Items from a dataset
Lemma flipped_mode_after (n : nat) :
  (1 ≤ n)%nat → flipped (mode_after n) = mode_after (S n).
Proof.
  intros Hn. unfold flipped, mode_after, py_eq_zero.
  destruct n as [|m]; [lia|]. cbn [pred].
  assert (m mod 2 = 0 ∧ S m mod 2 = 1 ∨ m mod 2 = 1 ∧ S m mod 2 = 0)%nat
    as [[-> ->] | [-> ->]]; [|done..].
  pose proof (Nat.Div0.div_mod m 2). pose proof (Nat.Div0.div_mod (S m) 2).
  pose proof (Nat.mod_upper_bound m 2). pose proof (Nat.mod_upper_bound (S m) 2).
  lia.
Qed.

Lemma enter_step (i : input) (held : gset string) (n : nat)
    (self : Go1Runner) :
  well_formed self →
  alternating held [i] = true →
  ("ENTER" ∈ held → 1 ≤ n)%nat →
  _enter_toggled self = gate_after n (bool_decide ("ENTER" ∈ held)) →
  mode_toggle self = Some (mode_after n) →
  let n' := (n + (if is_enter_press i then 1 else 0))%nat in
  let held' := held_after held [i] in
  _enter_toggled (after i self) = gate_after n' (bool_decide ("ENTER" ∈ held'))
  ∧ mode_toggle (after i self) = Some (mode_after n')
  ∧ ("ENTER" ∈ held' → 1 ≤ n')%nat.
Proof.
  intros Hwf Halt Hn Htg Hmode n' held'. subst n' held'.
  pose proof (input_gate i self Hwf) as E. rewrite Htg, Hmode in E.
  destruct i as [[ty name]|dt];
    cbn [is_enter_press is_enter_release alternating held_after type
         input_name] in *; unfold press, release in *.
  2:{ rewrite Nat.add_0_r. cbv [andb] in E.
      by apply pair_equal_spec in E as [E1 E2]; rewrite E1, E2. }
  destruct (decide (name = "ENTER")) as [->|Hname], ty.
  - (* ENTER pressed *)
    apply andb_true_iff in Halt as [Hout%bool_decide_eq_true _].
    rewrite bool_decide_eq_true_2 in E |- * by done.
    rewrite (bool_decide_eq_false_2 ("ENTER" ∈ held)) in E by done.
    rewrite (bool_decide_eq_true_2 ("ENTER" ∈ _))
      by (apply elem_of_union_l, elem_of_singleton; done).
    rewrite (bool_decide_eq_false_2 (_ = _)) in E by done.
    unfold gate_after in *. destruct (decide (n = 0%nat)) as [->|Hn0].
    + cbv [andb is_False] in E.
      apply pair_equal_spec in E as [E1 E2]; rewrite E1, E2.
      by repeat split.
    + cbv [andb is_False fmap option_fmap option_map] in E.
      apply pair_equal_spec in E as [E1 E2]; rewrite E1, E2.
      rewrite flipped_mode_after by lia.
      replace (n + 1)%nat with (S n) by lia.
      destruct (decide (S n = 1%nat)); [lia|]. repeat split. lia.
  - (* ENTER released *)
    apply andb_true_iff in Halt as [Hin%bool_decide_eq_true _].
    specialize (Hn Hin).
    rewrite (bool_decide_eq_false_2 (_ = _)) in E |- * by done.
    rewrite bool_decide_eq_true_2 in E by done.
    rewrite (bool_decide_eq_false_2 ("ENTER" ∈ _ ∖ _)).
    2:{ rewrite elem_of_difference, elem_of_singleton. tauto. }
    cbv [andb] in E. apply pair_equal_spec in E as [E1 E2]; rewrite E1, E2.
    rewrite Nat.add_0_r. unfold gate_after.
    destruct (decide (n = 0%nat)); [lia|]. by repeat split.
  - rewrite (bool_decide_eq_false_2 (_ = _)) in E |- * by done.
    rewrite (bool_decide_eq_false_2 (_ = _)) in E by done.
    cbv [andb] in E. apply pair_equal_spec in E as [E1 E2].
    rewrite E1, E2, Nat.add_0_r.
    by repeat split.
  - rewrite (bool_decide_eq_false_2 (_ = _)) in E |- * by done.
    rewrite (bool_decide_eq_false_2 (_ = _)) in E by done.
    cbv [andb] in E. apply pair_equal_spec in E as [E1 E2].
    rewrite E1, E2, Nat.add_0_r.
    by repeat split.
  - rewrite (bool_decide_eq_false_2 (_ = _)) in E |- * by congruence.
    rewrite (bool_decide_eq_false_2 (_ = _)) in E by congruence.
    cbv [andb] in E. apply pair_equal_spec in E as [E1 E2].
    rewrite E1, E2, Nat.add_0_r.
    rewrite (bool_decide_ext ("ENTER" ∈ {[name]} ∪ held) ("ENTER" ∈ held)).
    2:{ rewrite elem_of_union, elem_of_singleton. intuition congruence. }
    split; [done|]. split; [done|].
    rewrite elem_of_union, elem_of_singleton. intuition congruence.
  - rewrite (bool_decide_eq_false_2 (_ = _)) in E |- * by congruence.
    rewrite (bool_decide_eq_false_2 (_ = _)) in E by congruence.
    cbv [andb] in E. apply pair_equal_spec in E as [E1 E2].
    rewrite E1, E2, Nat.add_0_r.
    rewrite (bool_decide_ext ("ENTER" ∈ held ∖ {[name]}) ("ENTER" ∈ held)).
    2:{ rewrite elem_of_difference, elem_of_singleton. intuition congruence. }
    split; [done|]. split; [done|].
    rewrite elem_of_difference. tauto.
  - rewrite (bool_decide_eq_false_2 (_ = _)) in E |- * by congruence.
    rewrite (bool_decide_eq_false_2 (_ = _)) in E by congruence.
    cbv [andb] in E. apply pair_equal_spec in E as [E1 E2].
    rewrite E1, E2, Nat.add_0_r.
    by repeat split.
  - rewrite (bool_decide_eq_false_2 (_ = _)) in E |- * by congruence.
    rewrite (bool_decide_eq_false_2 (_ = _)) in E by congruence.
    cbv [andb] in E. apply pair_equal_spec in E as [E1 E2].
    rewrite E1, E2, Nat.add_0_r.
    by repeat split.
Qed.

Lemma enter_presses_cons (i : input) (t : list input) :
  enter_presses (i :: t)
  = ((if is_enter_press i then 1 else 0) + enter_presses t)%nat.
Proof. unfold enter_presses. cbn [List.filter]. by destruct (is_enter_press i). Qed.

Lemma enter_run (t : list input) (held : gset string) (n : nat)
    (self : Go1Runner) :
  well_formed self →
  alternating held t = true →
  ("ENTER" ∈ held → 1 ≤ n)%nat →
  _enter_toggled self = gate_after n (bool_decide ("ENTER" ∈ held)) →
  mode_toggle self = Some (mode_after n) →
  _enter_toggled (run t self)
  = gate_after (n + enter_presses t)
      (bool_decide ("ENTER" ∈ held_after held t))
  ∧ mode_toggle (run t self) = Some (mode_after (n + enter_presses t)).
Proof.
  revert held n self.
  induction t as [|i t IH]; intros held n self Hwf Halt Hn Htg Hmode.
  { unfold enter_presses. cbn [List.filter length held_after run fold_left].
    by rewrite Nat.add_0_r. }
  change (i :: t) with ([i] ++ t) in Halt |- *.
  rewrite alternating_app in Halt. apply andb_true_iff in Halt as [Hi Ht].
  destruct (enter_step i held n self Hwf Hi Hn Htg Hmode) as (Htg' & Hmode' & Hn').
  rewrite run_app, held_after_app.
  change ([i] ++ t) with (i :: t). rewrite enter_presses_cons, Nat.add_assoc.
  change (run [i] self) with (after i self).
  by apply IH; [apply after_well_formed|..].
Qed.

(** X11: with a keyboard that behaves, the fourth element of the base
    command after [n] ENTER presses is 0 for [n] up to 1 and then the parity of
    [n - 1]: the first press is swallowed (the gate still holds the integer 0
    of [__init__]) and every later press toggles. *)
Theorem enter_presses_toggle_parity
    (way_points : option (list ndarray)) (t : list input) :
  alternating ∅ t = true →
  mode_toggle (run t (started way_points))
  = Some (PyInt (Z.of_nat (pred (enter_presses t) mod 2))).
Proof.
  intros Halt.
  destruct (enter_run t ∅ 0 (started way_points)
              (started_well_formed way_points) Halt) as [_ Hmode];
    [by intros ?%elem_of_empty | by destruct way_points
    | by destruct way_points | done].
Qed.

Lemma enter_presses_toggle_parity_witness :
  let tap := [Keyboard (press "ENTER"); Keyboard (release "ENTER")] in
  mode_toggle (run tap (started None)) = Some (PyInt 0)
  ∧ mode_toggle (run (tap ++ tap) (started None)) = Some (PyInt 1)
  ∧ mode_toggle (run (tap ++ tap ++ tap) (started None)) = Some (PyInt 0).
Proof.
  intros tap. split; [|split].
  - apply (enter_presses_toggle_parity None tap). by vm_compute.
  - apply (enter_presses_toggle_parity None (tap ++ tap)). by vm_compute.
  - apply (enter_presses_toggle_parity None (tap ++ tap ++ tap)).
    by vm_compute.
Defined.

(** ** Building the runner *)

(** X12: the constructor fails exactly when the Isaac assets folder was not
    found and the warehouse prim is not there yet: after logging the error
    and defining the prim it raises [TypeError] (the missing root is
    concatenated with a string); no reference, no robot and no reset
    follow.  In every other case it returns the runner with the attributes
    [__init__] sets, the last two calls being the robot's addition and the
    world's reset. *)
Theorem construct_fails_without_assets_and_scene
    (physics_dt render_dt : float) (way_points : option (list ndarray))
    (assets_root_path : option string) (prim_valid : bool)
    (current_script_directory : string) :
  let r := construct physics_dt render_dt way_points assets_root_path
             prim_valid current_script_directory in
  if bool_decide (assets_root_path = None) && negb prim_valid
  then r = (Raised TypeError,
            [ NewWorld 1.0 physics_dt render_dt;
              LogError "Could not find Isaac Sim assets folder";
              DefinePrim "/World/Warehouse" "Xform" ])
  else r.1 = Returned __init__
       ∧ ∃ before robot_usd_path,
           r.2 = before
                 ++ [ AddRobot "/World/go1" "go1" robot_usd_path
                        [0; 0; 0.40]%float physics_dt "go1" way_points true;
                      ResetWorld ]
           ∧ List.filter is_add_robot before = [].
Proof.
  intros r. subst r. unfold construct, spawn_scene, str_add.
  destruct assets_root_path as [root|], prim_valid;
    cbn [negb andb fst snd app];
    rewrite ?bool_decide_eq_true_2 by done;
    rewrite ?bool_decide_eq_false_2 by done;
    cbv [andb]; try done.
  - split; [done|]. by eexists [_], _.
  - split; [done|]. by eexists [_; _; _], _.
  - split; [done|]. by eexists [_; _], _.
Qed.

(** X13: when the constructor succeeds, the scene it spawns depends on the
    prim alone and the robot on the script directory alone: the warehouse is
    referenced (once, from the assets root) only when its prim was not
    valid, and exactly one robot is added, whose model file is
    [Assets/Robots/go1.usd] under the directory of the script, whose physics
    step is the world's and whose waypoints are the constructor's argument,
    whatever the assets root is. *)
Theorem construct_scene_and_robot
    (physics_dt render_dt : float) (way_points : option (list ndarray))
    (assets_root_path : option string) (prim_valid : bool)
    (current_script_directory : string) :
  let r := construct physics_dt render_dt way_points assets_root_path
             prim_valid current_script_directory in
  r.1 = Returned __init__ →
  List.filter is_add_robot r.2
  = [ AddRobot "/World/go1" "go1"
        (path_join current_script_directory "Assets/Robots/go1.usd")
        [0; 0; 0.40]%float physics_dt "go1" way_points true ]
  ∧ List.filter is_add_reference r.2
    = match assets_root_path with
      | Some root =>
          if prim_valid then []
          else [ AddReference "/World/Warehouse"
                   (root +:+ "/Isaac/Environments/Simple_Warehouse/warehouse.usd") ]
      | None => []
      end
  ∧ head r.2 = Some (NewWorld 1.0 physics_dt render_dt)
  ∧ last r.2 = Some ResetWorld.
Proof.
  intros r. subst r. unfold construct, spawn_scene, str_add.
  by destruct assets_root_path as [root|], prim_valid.
Qed.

DIRECTIONS FOR THIS TASK = Search the entries for the word "Theorem" and pick out every line that holds it.

COMPLETED EXERCISE =
Theorem enter_presses_toggle_parity
Theorem construct_fails_without_assets_and_scene
Theorem construct_scene_and_robot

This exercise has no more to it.